* **Your instructions**: For the data below, give again exactly the lines from the one containing "Proof. unfold status_error." through the one containing "Forall (fun p => is_stop p = false) reloads", both ends included, and no others.

Source records

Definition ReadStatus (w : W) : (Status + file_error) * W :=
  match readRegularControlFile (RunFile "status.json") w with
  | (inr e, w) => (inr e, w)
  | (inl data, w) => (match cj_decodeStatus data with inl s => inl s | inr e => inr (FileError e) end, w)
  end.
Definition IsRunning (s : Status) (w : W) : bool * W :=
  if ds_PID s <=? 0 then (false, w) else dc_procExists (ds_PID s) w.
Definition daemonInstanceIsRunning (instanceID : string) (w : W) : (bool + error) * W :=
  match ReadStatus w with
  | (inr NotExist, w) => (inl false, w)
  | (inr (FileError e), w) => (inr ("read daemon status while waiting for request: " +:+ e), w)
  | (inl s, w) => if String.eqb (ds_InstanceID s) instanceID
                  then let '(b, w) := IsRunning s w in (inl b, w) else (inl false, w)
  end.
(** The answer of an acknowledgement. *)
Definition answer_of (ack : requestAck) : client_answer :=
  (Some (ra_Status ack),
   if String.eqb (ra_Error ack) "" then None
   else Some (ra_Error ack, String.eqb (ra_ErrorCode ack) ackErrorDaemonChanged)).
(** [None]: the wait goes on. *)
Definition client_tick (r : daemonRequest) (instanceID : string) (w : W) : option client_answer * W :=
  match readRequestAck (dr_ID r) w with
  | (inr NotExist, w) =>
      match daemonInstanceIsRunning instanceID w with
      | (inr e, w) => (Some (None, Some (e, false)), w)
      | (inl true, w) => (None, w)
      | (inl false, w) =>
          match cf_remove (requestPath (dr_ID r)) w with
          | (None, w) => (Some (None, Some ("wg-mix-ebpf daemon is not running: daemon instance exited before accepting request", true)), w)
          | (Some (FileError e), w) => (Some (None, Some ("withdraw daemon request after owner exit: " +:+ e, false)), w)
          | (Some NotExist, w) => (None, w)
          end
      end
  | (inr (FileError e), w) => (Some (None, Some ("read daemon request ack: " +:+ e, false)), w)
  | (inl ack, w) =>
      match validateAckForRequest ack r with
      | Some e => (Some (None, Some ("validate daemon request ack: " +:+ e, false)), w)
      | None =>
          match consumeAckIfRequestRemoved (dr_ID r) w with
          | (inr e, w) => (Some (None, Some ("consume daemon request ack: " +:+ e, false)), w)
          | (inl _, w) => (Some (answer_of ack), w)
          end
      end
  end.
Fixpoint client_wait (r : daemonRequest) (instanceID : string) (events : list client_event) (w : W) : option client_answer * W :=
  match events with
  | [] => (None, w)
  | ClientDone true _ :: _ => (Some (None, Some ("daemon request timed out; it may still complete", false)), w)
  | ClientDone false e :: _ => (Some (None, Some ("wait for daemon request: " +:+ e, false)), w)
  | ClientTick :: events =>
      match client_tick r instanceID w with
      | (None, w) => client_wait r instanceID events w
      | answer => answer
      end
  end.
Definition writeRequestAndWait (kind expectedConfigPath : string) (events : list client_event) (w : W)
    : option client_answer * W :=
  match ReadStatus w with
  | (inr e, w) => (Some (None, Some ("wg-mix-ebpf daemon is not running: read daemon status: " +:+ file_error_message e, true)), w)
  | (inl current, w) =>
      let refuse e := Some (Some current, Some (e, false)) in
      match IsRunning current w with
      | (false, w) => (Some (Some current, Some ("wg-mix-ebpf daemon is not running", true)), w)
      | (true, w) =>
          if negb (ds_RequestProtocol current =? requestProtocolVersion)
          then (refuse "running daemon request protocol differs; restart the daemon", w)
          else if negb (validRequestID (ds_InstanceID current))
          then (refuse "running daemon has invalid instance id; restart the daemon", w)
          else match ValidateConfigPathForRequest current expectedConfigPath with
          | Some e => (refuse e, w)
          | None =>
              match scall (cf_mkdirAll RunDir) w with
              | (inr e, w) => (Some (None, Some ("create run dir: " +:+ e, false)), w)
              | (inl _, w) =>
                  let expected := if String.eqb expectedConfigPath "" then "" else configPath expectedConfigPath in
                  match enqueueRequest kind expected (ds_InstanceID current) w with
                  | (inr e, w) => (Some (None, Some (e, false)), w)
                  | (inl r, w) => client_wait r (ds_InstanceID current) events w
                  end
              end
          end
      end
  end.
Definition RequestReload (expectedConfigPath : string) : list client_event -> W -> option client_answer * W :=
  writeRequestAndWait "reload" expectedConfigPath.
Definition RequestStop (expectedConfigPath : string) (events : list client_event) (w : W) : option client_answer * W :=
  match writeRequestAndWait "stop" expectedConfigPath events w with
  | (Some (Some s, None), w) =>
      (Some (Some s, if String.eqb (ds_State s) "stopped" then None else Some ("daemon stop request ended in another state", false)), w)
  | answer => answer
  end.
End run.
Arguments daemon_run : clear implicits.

---

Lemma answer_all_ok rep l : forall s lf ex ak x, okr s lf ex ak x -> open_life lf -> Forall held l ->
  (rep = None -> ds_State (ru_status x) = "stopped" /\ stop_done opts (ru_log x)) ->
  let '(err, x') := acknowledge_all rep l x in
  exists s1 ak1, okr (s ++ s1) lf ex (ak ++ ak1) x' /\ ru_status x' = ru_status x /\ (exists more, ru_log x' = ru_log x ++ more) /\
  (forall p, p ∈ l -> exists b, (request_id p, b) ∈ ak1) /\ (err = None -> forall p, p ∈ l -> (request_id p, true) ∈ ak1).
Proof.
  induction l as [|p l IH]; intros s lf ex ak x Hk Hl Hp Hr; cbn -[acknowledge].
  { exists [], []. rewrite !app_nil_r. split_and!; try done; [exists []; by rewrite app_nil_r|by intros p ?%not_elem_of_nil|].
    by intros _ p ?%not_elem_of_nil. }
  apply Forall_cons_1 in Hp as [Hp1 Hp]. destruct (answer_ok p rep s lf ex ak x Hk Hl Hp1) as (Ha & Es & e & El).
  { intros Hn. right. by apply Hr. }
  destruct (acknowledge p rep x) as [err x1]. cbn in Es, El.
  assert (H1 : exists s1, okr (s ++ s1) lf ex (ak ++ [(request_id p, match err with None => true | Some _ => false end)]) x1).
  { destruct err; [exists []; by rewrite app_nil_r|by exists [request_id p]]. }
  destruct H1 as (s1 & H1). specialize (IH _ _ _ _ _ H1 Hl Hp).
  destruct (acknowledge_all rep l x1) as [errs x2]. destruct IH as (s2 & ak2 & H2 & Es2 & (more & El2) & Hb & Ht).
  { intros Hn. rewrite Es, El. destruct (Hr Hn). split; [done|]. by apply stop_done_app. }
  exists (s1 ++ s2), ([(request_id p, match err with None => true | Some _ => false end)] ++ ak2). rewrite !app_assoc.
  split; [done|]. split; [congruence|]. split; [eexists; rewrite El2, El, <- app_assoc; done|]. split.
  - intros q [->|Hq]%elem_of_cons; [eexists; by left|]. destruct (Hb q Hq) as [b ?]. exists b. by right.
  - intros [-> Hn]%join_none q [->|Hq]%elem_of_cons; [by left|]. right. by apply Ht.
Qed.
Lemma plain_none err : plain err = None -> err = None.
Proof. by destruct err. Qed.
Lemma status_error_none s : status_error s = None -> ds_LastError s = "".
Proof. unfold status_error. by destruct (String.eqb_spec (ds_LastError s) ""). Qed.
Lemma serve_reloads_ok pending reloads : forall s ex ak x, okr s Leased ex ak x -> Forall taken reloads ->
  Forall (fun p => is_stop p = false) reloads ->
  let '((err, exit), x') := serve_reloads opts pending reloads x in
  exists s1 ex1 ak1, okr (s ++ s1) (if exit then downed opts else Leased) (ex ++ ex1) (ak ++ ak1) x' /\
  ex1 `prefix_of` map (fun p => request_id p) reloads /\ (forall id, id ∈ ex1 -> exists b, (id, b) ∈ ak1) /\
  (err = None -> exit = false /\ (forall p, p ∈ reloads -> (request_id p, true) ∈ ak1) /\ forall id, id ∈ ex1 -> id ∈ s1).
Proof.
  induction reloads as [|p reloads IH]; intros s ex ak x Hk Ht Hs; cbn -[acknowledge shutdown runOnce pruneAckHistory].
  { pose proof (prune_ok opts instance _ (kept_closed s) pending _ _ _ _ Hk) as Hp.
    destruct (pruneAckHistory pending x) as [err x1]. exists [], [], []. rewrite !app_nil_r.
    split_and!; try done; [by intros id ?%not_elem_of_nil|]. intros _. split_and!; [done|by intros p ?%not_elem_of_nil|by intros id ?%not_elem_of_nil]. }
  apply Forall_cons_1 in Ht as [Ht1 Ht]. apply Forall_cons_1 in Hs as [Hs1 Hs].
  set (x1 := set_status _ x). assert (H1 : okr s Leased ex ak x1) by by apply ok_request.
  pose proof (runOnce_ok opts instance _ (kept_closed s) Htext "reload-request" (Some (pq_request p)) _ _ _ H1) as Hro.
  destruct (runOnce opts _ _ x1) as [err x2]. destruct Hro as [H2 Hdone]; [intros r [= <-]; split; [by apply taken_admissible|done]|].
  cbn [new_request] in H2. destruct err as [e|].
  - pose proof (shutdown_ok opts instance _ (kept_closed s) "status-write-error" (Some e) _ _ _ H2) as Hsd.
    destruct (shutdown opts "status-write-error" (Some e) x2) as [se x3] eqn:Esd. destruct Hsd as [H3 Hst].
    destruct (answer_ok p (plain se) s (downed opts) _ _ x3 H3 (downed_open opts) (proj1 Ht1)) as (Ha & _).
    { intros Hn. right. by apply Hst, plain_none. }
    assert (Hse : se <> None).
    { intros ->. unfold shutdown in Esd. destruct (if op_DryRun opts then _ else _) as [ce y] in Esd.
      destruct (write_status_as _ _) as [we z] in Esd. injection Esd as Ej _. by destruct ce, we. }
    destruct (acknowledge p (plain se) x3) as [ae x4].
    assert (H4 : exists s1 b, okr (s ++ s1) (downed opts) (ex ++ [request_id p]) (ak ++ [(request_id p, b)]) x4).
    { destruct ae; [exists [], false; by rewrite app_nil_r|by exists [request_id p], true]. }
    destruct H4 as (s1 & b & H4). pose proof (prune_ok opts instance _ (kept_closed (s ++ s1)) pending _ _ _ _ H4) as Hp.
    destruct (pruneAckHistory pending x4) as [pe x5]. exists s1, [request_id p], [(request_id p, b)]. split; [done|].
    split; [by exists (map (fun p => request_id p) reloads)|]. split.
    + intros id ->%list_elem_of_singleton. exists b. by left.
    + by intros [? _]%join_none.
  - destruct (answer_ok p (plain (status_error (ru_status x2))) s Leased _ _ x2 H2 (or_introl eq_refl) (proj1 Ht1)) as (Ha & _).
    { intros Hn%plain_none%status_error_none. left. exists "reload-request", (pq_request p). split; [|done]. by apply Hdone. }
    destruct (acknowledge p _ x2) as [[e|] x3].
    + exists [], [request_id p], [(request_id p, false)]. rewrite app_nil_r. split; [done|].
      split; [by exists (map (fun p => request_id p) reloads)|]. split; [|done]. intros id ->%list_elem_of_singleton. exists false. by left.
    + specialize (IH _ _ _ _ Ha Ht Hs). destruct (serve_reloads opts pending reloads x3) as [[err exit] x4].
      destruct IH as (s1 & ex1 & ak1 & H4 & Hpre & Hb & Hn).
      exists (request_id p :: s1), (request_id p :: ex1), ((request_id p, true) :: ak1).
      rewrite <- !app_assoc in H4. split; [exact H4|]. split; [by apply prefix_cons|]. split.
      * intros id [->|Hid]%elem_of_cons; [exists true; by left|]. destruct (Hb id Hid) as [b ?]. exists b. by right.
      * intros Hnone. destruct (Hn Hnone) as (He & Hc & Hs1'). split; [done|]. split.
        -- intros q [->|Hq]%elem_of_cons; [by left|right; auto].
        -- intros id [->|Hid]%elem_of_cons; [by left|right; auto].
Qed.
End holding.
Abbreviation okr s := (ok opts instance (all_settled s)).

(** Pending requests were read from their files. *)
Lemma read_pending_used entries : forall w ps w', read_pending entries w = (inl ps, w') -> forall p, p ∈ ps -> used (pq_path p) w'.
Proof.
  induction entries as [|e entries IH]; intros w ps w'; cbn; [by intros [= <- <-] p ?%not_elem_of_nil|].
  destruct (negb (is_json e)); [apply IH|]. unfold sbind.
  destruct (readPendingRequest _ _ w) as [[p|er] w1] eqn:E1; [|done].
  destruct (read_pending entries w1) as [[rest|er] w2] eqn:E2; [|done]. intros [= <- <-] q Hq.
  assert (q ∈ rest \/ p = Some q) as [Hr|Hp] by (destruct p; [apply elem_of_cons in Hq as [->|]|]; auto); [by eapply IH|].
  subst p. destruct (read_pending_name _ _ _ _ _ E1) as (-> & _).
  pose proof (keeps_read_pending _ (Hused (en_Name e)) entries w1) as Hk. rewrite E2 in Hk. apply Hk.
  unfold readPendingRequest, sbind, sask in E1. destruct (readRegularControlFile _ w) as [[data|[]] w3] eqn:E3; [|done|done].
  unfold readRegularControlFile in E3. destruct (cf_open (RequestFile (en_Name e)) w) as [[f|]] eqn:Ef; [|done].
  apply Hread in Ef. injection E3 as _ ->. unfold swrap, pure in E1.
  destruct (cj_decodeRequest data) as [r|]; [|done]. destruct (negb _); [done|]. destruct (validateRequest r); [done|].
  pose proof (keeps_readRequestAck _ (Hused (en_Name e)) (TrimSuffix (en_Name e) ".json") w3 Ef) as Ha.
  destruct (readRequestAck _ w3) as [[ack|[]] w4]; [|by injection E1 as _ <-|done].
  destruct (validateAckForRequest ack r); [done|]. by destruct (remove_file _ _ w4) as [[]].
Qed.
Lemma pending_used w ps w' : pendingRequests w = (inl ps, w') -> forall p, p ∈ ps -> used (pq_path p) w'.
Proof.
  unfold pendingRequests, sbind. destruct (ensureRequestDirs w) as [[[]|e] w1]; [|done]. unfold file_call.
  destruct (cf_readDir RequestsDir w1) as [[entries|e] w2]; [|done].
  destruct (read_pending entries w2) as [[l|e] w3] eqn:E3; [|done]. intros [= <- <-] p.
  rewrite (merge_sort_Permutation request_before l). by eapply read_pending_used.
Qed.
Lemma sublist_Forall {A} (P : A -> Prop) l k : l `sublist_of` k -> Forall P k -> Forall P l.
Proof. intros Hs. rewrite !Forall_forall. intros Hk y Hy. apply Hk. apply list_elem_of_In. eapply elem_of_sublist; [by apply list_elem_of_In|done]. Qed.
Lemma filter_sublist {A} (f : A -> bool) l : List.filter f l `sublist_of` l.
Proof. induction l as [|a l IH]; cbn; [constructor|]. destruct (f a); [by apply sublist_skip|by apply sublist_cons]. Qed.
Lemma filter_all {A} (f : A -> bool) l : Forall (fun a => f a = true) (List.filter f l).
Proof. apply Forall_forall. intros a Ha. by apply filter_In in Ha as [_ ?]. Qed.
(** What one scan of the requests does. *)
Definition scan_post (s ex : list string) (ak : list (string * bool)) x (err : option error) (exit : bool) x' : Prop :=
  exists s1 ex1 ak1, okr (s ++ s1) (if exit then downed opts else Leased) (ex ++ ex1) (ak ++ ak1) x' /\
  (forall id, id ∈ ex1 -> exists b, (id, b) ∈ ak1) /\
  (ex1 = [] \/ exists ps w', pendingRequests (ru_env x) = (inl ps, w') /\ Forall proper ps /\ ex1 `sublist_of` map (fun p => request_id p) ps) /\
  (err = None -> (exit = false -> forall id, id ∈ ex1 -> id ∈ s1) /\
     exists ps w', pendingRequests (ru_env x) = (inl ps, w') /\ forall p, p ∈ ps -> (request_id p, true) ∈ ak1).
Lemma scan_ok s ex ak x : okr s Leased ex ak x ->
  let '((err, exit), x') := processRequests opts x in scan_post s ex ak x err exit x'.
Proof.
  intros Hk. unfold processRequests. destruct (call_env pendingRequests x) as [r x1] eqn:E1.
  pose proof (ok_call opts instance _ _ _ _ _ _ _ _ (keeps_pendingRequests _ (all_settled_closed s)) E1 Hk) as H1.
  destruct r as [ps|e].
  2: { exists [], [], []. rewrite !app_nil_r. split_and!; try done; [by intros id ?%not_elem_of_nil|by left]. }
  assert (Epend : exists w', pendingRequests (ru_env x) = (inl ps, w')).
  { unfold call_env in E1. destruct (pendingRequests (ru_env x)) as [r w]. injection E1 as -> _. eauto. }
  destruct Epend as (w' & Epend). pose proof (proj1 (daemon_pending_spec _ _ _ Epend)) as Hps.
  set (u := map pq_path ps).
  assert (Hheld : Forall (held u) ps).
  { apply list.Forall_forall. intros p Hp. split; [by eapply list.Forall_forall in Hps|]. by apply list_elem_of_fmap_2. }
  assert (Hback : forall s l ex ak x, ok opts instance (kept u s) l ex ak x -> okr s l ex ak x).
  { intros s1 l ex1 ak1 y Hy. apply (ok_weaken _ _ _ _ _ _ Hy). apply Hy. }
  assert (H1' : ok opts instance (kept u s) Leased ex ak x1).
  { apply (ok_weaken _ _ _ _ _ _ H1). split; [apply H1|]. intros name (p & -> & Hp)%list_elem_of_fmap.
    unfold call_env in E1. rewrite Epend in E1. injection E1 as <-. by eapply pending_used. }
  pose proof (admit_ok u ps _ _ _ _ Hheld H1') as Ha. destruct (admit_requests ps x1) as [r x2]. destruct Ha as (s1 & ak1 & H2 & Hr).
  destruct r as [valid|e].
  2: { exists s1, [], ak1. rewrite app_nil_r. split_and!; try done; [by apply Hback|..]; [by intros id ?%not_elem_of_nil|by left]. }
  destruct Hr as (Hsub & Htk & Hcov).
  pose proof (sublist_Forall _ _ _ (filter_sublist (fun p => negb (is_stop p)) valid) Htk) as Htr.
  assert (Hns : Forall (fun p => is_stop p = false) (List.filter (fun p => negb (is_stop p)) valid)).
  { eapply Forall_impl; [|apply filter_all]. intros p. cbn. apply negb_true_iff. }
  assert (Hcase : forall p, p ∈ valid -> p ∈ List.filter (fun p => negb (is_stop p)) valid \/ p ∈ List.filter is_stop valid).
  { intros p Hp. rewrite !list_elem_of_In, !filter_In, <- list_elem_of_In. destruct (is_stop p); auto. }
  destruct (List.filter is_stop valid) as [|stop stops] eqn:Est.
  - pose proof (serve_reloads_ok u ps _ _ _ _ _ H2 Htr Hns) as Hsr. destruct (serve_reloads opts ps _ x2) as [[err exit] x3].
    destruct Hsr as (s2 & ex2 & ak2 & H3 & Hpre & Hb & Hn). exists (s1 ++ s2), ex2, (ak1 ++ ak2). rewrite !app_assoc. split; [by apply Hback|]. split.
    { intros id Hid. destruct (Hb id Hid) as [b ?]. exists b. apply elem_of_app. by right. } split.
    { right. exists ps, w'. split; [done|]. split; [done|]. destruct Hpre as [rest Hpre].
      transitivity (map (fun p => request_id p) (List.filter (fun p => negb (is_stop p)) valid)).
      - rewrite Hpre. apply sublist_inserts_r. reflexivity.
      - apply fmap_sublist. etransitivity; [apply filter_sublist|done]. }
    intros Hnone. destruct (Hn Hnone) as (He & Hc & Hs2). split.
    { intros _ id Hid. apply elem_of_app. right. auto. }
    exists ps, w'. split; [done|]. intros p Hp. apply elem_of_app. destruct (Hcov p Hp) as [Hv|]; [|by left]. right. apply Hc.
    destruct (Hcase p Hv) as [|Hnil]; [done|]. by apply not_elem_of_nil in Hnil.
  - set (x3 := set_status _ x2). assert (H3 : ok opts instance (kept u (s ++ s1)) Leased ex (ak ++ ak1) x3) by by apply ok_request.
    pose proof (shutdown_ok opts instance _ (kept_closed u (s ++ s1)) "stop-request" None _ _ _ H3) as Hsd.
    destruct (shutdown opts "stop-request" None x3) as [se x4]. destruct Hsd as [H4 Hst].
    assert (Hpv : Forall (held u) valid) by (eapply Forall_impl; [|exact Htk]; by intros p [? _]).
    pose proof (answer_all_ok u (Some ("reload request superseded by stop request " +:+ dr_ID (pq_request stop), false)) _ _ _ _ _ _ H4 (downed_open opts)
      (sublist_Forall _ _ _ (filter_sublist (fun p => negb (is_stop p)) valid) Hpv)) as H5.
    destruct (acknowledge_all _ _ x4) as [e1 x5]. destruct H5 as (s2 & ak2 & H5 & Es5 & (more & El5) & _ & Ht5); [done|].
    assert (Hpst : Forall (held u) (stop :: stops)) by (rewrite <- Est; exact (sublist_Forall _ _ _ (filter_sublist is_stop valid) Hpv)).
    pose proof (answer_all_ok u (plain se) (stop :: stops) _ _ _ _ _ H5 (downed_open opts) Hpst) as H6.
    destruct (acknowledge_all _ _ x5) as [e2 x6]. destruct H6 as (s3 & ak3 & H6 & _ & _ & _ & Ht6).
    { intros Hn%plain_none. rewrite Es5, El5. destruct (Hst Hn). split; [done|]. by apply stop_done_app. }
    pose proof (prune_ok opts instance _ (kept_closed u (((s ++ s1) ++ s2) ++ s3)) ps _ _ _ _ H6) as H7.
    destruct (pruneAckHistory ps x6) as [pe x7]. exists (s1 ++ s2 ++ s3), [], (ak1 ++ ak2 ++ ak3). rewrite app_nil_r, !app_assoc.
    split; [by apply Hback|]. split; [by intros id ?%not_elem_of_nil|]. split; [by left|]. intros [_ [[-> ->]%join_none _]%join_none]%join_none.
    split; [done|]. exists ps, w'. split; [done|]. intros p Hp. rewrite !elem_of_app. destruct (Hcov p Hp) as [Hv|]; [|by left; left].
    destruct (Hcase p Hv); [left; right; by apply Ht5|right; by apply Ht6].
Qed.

* **Solution below**:
Proof. unfold status_error. by destruct (String.eqb_spec (ds_LastError s) ""). Qed.
Lemma serve_reloads_ok pending reloads : forall s ex ak x, okr s Leased ex ak x -> Forall taken reloads ->
  Forall (fun p => is_stop p = false) reloads ->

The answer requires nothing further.